Definition db_after {R A} (m : script R A) (db : redis) : redis := (run m db).1.

Lemma run_after {R A} (m : script R A) db r :
  (run m db).2 = Some r → run m db = (db_after m db, Some r).
Proof. unfold db_after. destruct (run m db). cbn. by intros ->. Qed.

Definition no_view : activeView := mkView 0 0.
Definition demo_one : redis := db_after (enqueue_on demo_slow "acme" "job") empty_redis.
Definition demo_out : redis := db_after (checkout_script demo_slow no_view 100 "slot-1") demo_one.
Definition demo_back : redis := db_after (abort_script demo_slow "slot-1" "acme") demo_out.

Lemma demo_one_reach : reach demo_slow demo_one (accepted "acme" "job" no_history).
Proof.
  apply (reach_enqueue demo_slow empty_redis no_history "acme" "job" demo_one 1).
  - apply (reach_empty _ _ ∅ ∅), rep_empty.
  - apply run_after. by vm_compute.
Qed.

Lemma demo_out_reach : reach demo_slow demo_out (accepted "acme" "job" no_history).
Proof.
  apply (reach_checkout demo_slow demo_one _ no_view 100 "slot-1" demo_out (Got "acme" "job"));
    [apply demo_one_reach | by vm_compute | apply run_after; by vm_compute].
Qed.

Lemma demo_back_reach : reach demo_slow demo_back (accepted "acme" "job" no_history).
Proof.
  apply (reach_abort demo_slow demo_out _ "slot-1" "acme" demo_back 1);
    [apply demo_out_reach | left; by vm_compute | apply run_after; by vm_compute].
Qed.

Lemma fair_jobs_conserved_witness :
  h_in (accepted "acme" "job" no_history) "acme"
  ≡ₚ ready_of LaneTime demo_back "acme" ++ buffered_of LaneTime demo_back "acme" ++ [].
Proof. exact (fair_jobs_conserved demo_slow demo_back _ demo_back_reach "acme"). Defined.

Lemma fair_limits_respected_witness :
  Z.of_nat (size (leases_of LaneTime demo_out)) <= 50.
Proof.
  exact (proj1 (fair_limits_respected demo_slow demo_out _ demo_out_reach) eq_refl).
Defined.

Definition demo_two : redis :=
  db_after (enqueue_on demo_fast "b" "b2") (db_after (enqueue_on demo_fast "b" "b1")
    (db_after (enqueue_on demo_fast "a" "a2") (db_after (enqueue_on demo_fast "a" "a1") empty_redis))).

Lemma demo_two_reach :
  reach demo_fast demo_two
    (accepted "b" "b2" (accepted "b" "b1" (accepted "a" "a2" (accepted "a" "a1" no_history)))).
Proof.
  do 4 (eapply (reach_enqueue demo_fast _ _ _ _ _ 1); [| apply run_after; by vm_compute]).
  apply (reach_empty _ _ ∅ ∅), rep_empty.
Qed.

★ ★ ★ ★

What to do —
Would you reproduce, word for word, the lines from the one holding "apply (reach_abort demo_slow" through the final line of the entries, both included?

Exercise result —
  apply (reach_abort demo_slow demo_out _ "slot-1" "acme" demo_back 1);
    [apply demo_out_reach | left; by vm_compute | apply run_after; by vm_compute].
Qed.

Lemma fair_jobs_conserved_witness :
  h_in (accepted "acme" "job" no_history) "acme"
  ≡ₚ ready_of LaneTime demo_back "acme" ++ buffered_of LaneTime demo_back "acme" ++ [].
Proof. exact (fair_jobs_conserved demo_slow demo_back _ demo_back_reach "acme"). Defined.

Lemma fair_limits_respected_witness :
  Z.of_nat (size (leases_of LaneTime demo_out)) <= 50.
Proof.
  exact (proj1 (fair_limits_respected demo_slow demo_out _ demo_out_reach) eq_refl).
Defined.

Definition demo_two : redis :=
  db_after (enqueue_on demo_fast "b" "b2") (db_after (enqueue_on demo_fast "b" "b1")
    (db_after (enqueue_on demo_fast "a" "a2") (db_after (enqueue_on demo_fast "a" "a1") empty_redis))).

Lemma demo_two_reach :
  reach demo_fast demo_two
    (accepted "b" "b2" (accepted "b" "b1" (accepted "a" "a2" (accepted "a" "a1" no_history)))).
Proof.
  do 4 (eapply (reach_enqueue demo_fast _ _ _ _ _ 1); [| apply run_after; by vm_compute]).
  apply (reach_empty _ _ ∅ ∅), rep_empty.
Qed.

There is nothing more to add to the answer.